Educação aprova exigência de nível técnico para exercício da profissão de guarda-parque

13/10/2017

A Comissão de Educação da Câmara dos Deputados aprovou o Projeto de Lei 7276/14, do deputado Marco Maia (PT-RS), que regulamenta a profissão de guarda-parque

A relatora, deputada Ana Perugini (PT-SP), acatou emendas para modificar artigos sobre a formação exigida para esses profissionais.
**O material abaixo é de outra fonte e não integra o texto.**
Inductive agent_step (F : fault -> Prop) : agent -> agent -> Prop :=
| agent_refresh sys pipe done_ i pc e m' pc' :
    refreshers sys !! i = Some pc -> refresh_event_ok e -> refresh_next (mgr sys) pc e = Some (m', pc') ->
    agent_step F (mkAgent sys pipe done_)
      (mkAgent (mkSystem m' (<[i := pc']> (refreshers sys)) (runners sys) (spooled sys)) pipe done_)
| agent_run sys pipe done_ i pc e m' sp' pc' :
    runners sys !! i = Some pc -> run_event_ok pc e -> run_next (mgr sys) (spooled sys) pc e = Some (m', sp', pc') ->
    agent_step F (mkAgent sys pipe done_)
      (mkAgent (mkSystem m' (refreshers sys) (<[i := pc']> (runners sys)) sp') pipe (marked (mgr sys) pc e done_))
| agent_enqueue sys pipe done_ i batch rounds now free random o fs' sys' :
    runners sys !! i = Some (PCurrent batch rounds) -> 0 < now <= clock pipe ->
    (forall bytes, random = Some bytes -> never_drawn pipe (newID now bytes)) ->
    yields F (Enqueue s rounds now free random) (disk pipe) o fs' -> persisted i o sys sys' ->
    agent_step F (mkAgent sys pipe done_) (mkAgent sys' (after_enqueue pipe rounds now o fs') done_)
| agent_upload sys pipe done_ pipe' :
    upload_step F pipe pipe' false -> agent_step F (mkAgent sys pipe done_) (mkAgent sys pipe' done_)
| agent_dies sys pipe done_ pipe' requests n :
    upload_step F pipe pipe' true ->
    agent_step F (mkAgent sys pipe done_) (mkAgent (initial_system requests n) pipe' done_).

Inductive agent_reachable (F : fault -> Prop) : agent -> Prop :=
| agent_starts requests n pipe : initial s pipe -> agent_reachable F (mkAgent (initial_system requests n) pipe [])
| agent_steps a a' : agent_reachable F a -> agent_step F a a' -> agent_reachable F a'.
Perugini manteve o curso de educação profissional técnica de nível médio na área como patamar mínimo de escolarização para o exercício da profissão.

A nova redação, no entanto, também abriu a possibilidade de que a profissão seja exercida por portadores de diploma de cursos técnicos de áreas correlatas, complementado por uma formação específica para as atividades de guarda-parque, com carga horária mínima de duzentas horas, bem como para aqueles que, formados no exterior, obtenham a revalidação de seu diploma.

O guarda-parque é o profissional que trabalha em áreas de preservação ambiental (APAs) e de unidades de conservação (como parques e reservas) gerenciados por empresas privadas ou órgãos públicos.

Tramitação

A proposta, que tramita em caráter conclusivo, ainda será analisada pelas comissões de Trabalho, de Administração e Serviço Público; de Finanças e Tributação; e de Constituição e Justiça e de Cidadania.